Preliminary experiments gave an approx 75kDa band in Human Spleen and Human Tonsil lysates after 0.1µg/ml antibody staining. Please note that currently we cannot find an explanation in the literature for the band we observe given the calculated size of 123kDa according to NP_954712.1 Other isoforms have been described in other species. The band was successfully blocked by incubation with the immunising peptide
Not yet tested in other applications.
Optimal dilutions/concentrations should be determined by the end user.
Plays a role in cytotoxic granule exocytosis in lymphocytes. Required for both granule maturation and granule docking and priming at the immunologic synapse. Regulates assembly of recycling and late endosomal structures, leading to the formation of an endosomal exocytic compartment that fuses with perforin-containing granules at the immunologic synapse and licences them for exocytosis. Regulates Ca(2+)-dependent secretory lysosome exocytosis in mast cells.
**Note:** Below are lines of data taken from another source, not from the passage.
(** What [create_file] calls outside this repository's sources. *)
Record env := {
  (** [validate_python_syntax], which rests on [ast.parse] *)
  validate_python_syntax : str -> ValidationResult;
  (** [auto_heal_code(code, errors, language)]: a model call *)
  auto_heal_code : str -> list ValidationError -> string -> result str;
  (** [str(e)] for an [HTTPException] (it depends on the framework) *)
  http_exception_str : nat -> str -> str;
  (** [workspace_path.exists()] and [create_backend_workspace] *)
  workspace_exists : string -> bool;
  create_backend_workspace : string -> result unit;
  (** [get_db_connection()], [await conn.close()] and
      [UUID(project_id)] *)
  get_db_connection : result unit;
  close_connection : result unit;
  parse_uuid : string -> result string;
  (** [uuid4()] *)
  uuid4 : list file_row -> string;
  (** the bodies of the two [try] blocks that follow the write, which
      detect the packages of the file and install them, by the exception
      that ends them, if any: the one for a Python file, on the project
      id, the content of the request and [validation_result], and the
      one for a TypeScript file of the frontend, on the project id and
      the content.  They call [app.apis.preview] and write to the
      manifests of the workspace, not to the table. *)
  python_package_step : string -> str -> option ValidationResult -> option exn;
  npm_package_step : string -> str -> option exn
}.

(** [str(e)] *)
Definition exn_str (E : env) (e : exn) : str :=
  match e with
  | HTTPException c d => http_exception_str E c d
  | JSONDecodeError m => m
  | OtherError m => m
  | BaseOnly _ => []
  end.

Definition suggestion_suffix (err : ValidationError) : str :=
  match suggestion err with
  | Some sg => if decide (sg = []) then []
               else lit " (Suggestion: " ++ sg ++ lit ")"
  | None => []
  end.

(** [str(err.line_number)] *)
Definition line_number_str (err : ValidationError) : str :=
  match line_number err with
  | Some z => if decide (0 ≤ z)%Z then str_of_nat (Z.to_nat z)
              else lit "-" ++ str_of_nat (Z.to_nat (- z))
  | None => lit "None"
  end.

Definition typescript_error_details (errs : list ValidationError) : str :=
  join (lit "
") ((λ err, message err ++ suggestion_suffix err) <$> errs).

Definition python_error_details (errs : list ValidationError) : str :=
  join (lit "
") ((λ err, lit "Line " ++ line_number_str err ++ lit ": "
                ++ message err ++ suggestion_suffix err) <$> errs).

(** The validation and auto-heal stage for one language: the code to
    store, or the [HTTPException] with status 400 raised by the inner
    handler. *)
Definition validate_and_heal (E : env) (validate : str -> ValidationResult)
    (lang : string) (headline : str)
    (details : list ValidationError -> str) (content : str) : result str :=
  let validation_result := validate content in
  if is_valid validation_result then Ok content
  else
    try_except
      (healed_code <-! auto_heal_code E content (errors validation_result) lang;
       let healed_validation := validate healed_code in
       if is_valid healed_validation then Ok healed_code
       else Raise (OtherError (lit "Healed code still invalid")))
      (λ heal_error,
         Raise (HTTPException 400
                  (headline ++ details (errors validation_result)))).

(** The two package steps after the write, each inside
    [try: ... except Exception] with a handler that only logs: an
    [Exception] ends the step and nothing else, any other exception
    leaves the function.  The [from app.apis.preview import ...] in
    front of each [try] asks for names that the module defines. *)
Definition package_steps (E : env) (project_id : string)
    (file_path file_content : str) (language : option string)
    (validation_result : option ValidationResult) : option exn :=
  let raised :=
    if decide (language = Some "python"%string) then
      python_package_step E project_id file_content validation_result
    else if decide (language = Some "typescript"%string
                    ∧ startswith (lit "frontend/") file_path = true) then
      npm_package_step E project_id file_content
    else None in
  match raised with
  | Some e => if is_Exception e then None else Some e
  | None => None
  end.

(** [validation_result] where the package steps read it: the result
    for the code that is stored, which is the content of the request or
    the healed code. *)
Definition final_validation (E : env) (language : option string)
    (final_code : str) : option ValidationResult :=
  if decide (language = Some "python"%string) then
    Some (validate_python_syntax E final_code)
  else if decide (language = Some "typescript"%string) then
    Some (validate_typescript_syntax final_code)
  else None.

(** The body of [try: ... finally: await conn.close()] in
    [create_file]: the test for a file that exists, the [INSERT], the
    package steps and the response. *)
Definition insert_file (E : env) (request : CreateFileRequest)
    (final_code : str) (db : list file_row)
  : result CreateFileResponse * list file_row :=
  match parse_uuid E (project_id request) with
  | Raise e => (Raise e, db)
  | Ok pid =>
      if existsb (λ r, bool_decide (row_project_id r = pid
                                    ∧ row_filepath r = file_path request)) db
      then (Raise (HTTPException 400
                     (lit "File already exists. Use update endpoint.")), db)
      else
        let fid := uuid4 E db in
        let db' := db ++ [{| row_id := fid; row_project_id := pid;
                             row_filepath := file_path request;
                             row_content := final_code;
                             row_language := language request |}] in
        match package_steps E (project_id request) (file_path request)
                (file_content request) (language request)
                (final_validation E (language request) final_code) with
        | Some e => (Raise e, db')
        | None =>
            (Ok {| success := true;
                   rsp_message := lit "File created: " ++ file_path request;
                   file_id := fid;
                   rsp_file_path := file_path request |},
             db')
        end
  end.

(** [try: body  finally: await conn.close()]: what [close] raises
    replaces the outcome of the body; the table stays as the body left
    it. *)
Definition finally_close {A} (E : env) (body : result A * list file_row)
  : result A * list file_row :=
  match close_connection E with
  | Ok _ => body
  | Raise e => (Raise e, snd body)
  end.

(** The body of the outer [try] of [create_file]. *)
Definition create_file_body (E : env) (request : CreateFileRequest)
    (db : list file_row) : result CreateFileResponse * list file_row :=
  let validated :=
    if decide (language request = Some "python"%string) then
      validate_and_heal E (validate_python_syntax E) "python"
        (lit "Python syntax validation failed:
") python_error_details (file_content request)
    else if decide (language request = Some "typescript"%string) then
      validate_and_heal E validate_typescript_syntax "typescript"
        (lit "TypeScript syntax validation failed:
") typescript_error_details (file_content request)
    else Ok (file_content request) in
  match validated with
  | Raise e => (Raise e, db)
  | Ok final_code =>
      let workspace :=
        if decide (file_type request = Some "api"%string
                   ∧ language request = Some "python"%string) then
          if workspace_exists E (project_id request) then Ok ()
          else create_backend_workspace E (project_id request)
        else Ok () in
      match (_ <-! workspace; get_db_connection E) with
      | Raise e => (Raise e, db)
      | Ok _ => finally_close E (insert_file E request final_code db)
      end
  end.

(** [async def create_file(request)]: the body above inside
    [try: ... except Exception as e: raise HTTPException(500, ...)].
    [HTTPException] is a subclass of [Exception], so the handler also
    receives the exceptions the body raises on purpose. *)
Definition create_file (E : env) (request : CreateFileRequest)
    (db : list file_row) : result CreateFileResponse * list file_row :=
  let '(r, db') := create_file_body E request db in
  (try_except r
     (λ e, Raise (HTTPException 500
                    (lit "File creation failed: " ++ exn_str E e))),
   db').

(** [async def run_python_script(request)]: [exec] of the code inside
    [try: ... except Exception as e: ...], itself inside
    [try: ... finally: await conn.close()].  [captured] is the text the
    code printed and [raised] the exception it ended with, if any;
    [type_name], [exn_text] and [format_exc] stand for
    [type(e).__name__], [str(e)] and [traceback.format_exc()]. *)
Definition run_python_script (type_name exn_text format_exc : exn -> str)
    (connected : result unit) (captured : str * str) (raised : option exn)
  : result response :=
  _ <-! connected;
  try_except
    (match raised with
     | None =>
         Ok (Plain (JObj [("success", JBool true);
                          ("stdout", JStr captured.1);
                          ("stderr", JStr captured.2);
                          ("error", JNull)]%string))
     | Some e => Raise e
     end)
    (λ e, Ok (Plain (JObj [("success", JBool false);
                           ("stdout", JStr captured.1);
                           ("stderr", JStr captured.2);
                           ("error",
                            JObj [("type", JStr (type_name e));
                                  ("message", JStr (exn_text e));
                                  ("traceback",
                                   JStr (format_exc e))])]%string))).

End AgentTools.

(** ** Orchestrator ([backend/app/libs/ai_orchestrator.py]) *)

Module Orchestrator.
Import Py.

(** *** Tool dispatch *)

(** How one entry of the returned dict is computed from [result]. *)
Inductive field :=
| Const (v : json)            (** a literal *)
| Attr (a : string)           (** [result.a] *)
| AttrOrSelf (a : string)     (** [result.a if hasattr(result, a) else result] *)
| DictOfEach                  (** [[x.dict() for x in result]] *)
| DictOfEachIn (a : string).  (** [[x.dict() for x in result.a]] *)

(** One branch of the [if tool_name == ...] chain: the endpoint it
    awaits, whether it hands [self.project_id] to it, the keys it reads
    with [parameters.get(key, default)], and the dict it returns. *)
Record branch := {
  endpoint : string;
  project_arg : bool;
  reads : list (string * json);
  returns : list (string * field)
}.

Definition message_only : list (string * field) :=
  [("success", Const (JBool true)); ("message", Attr "message")]%string.

Definition tool_response : list (string * field) :=
  [("success", Attr "success"); ("message", Attr "message");
   ("data", Attr "data")]%string.

Definition one (key attr : string) : list (string * field) :=
  [("success", Const (JBool true)); (key, AttrOrSelf attr)]%string.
Expressed at high levels in spleen, thymus and leukocytes. Also expressed in lung and placenta, and at very low levels in brain, heart, skeletal muscle and kidney. Expressed in cytotoxic T-lymphocytes (CTL) and mast cells.
Involvement in disease
Defects in UNC13D are the cause of hemophagocytic lymphohistiocytosis familial type 3 (FHL3) [MIM:608898]; also known as HPLH3. Familial hemophagocytic lymphohistiocytosis (FHL) is a genetically heterogeneous, rare autosomal recessive disorder. It is characterized by immune dysregulation with hypercytokinemia and defective natural killer cell function. The clinical features of the disease include fever, hepatosplenomegaly, cytopenia, hypertriglyceridemia, hypofibrinogenemia, and neurological abnormalities ranging from irritability and hypotonia to seizures, cranial nerve deficits, and ataxia. Hemophagocytosis is a prominent feature of the disease, and a non-malignant infiltration of macrophages and activated T lymphocytes in lymph nodes, spleen, and other organs is also found.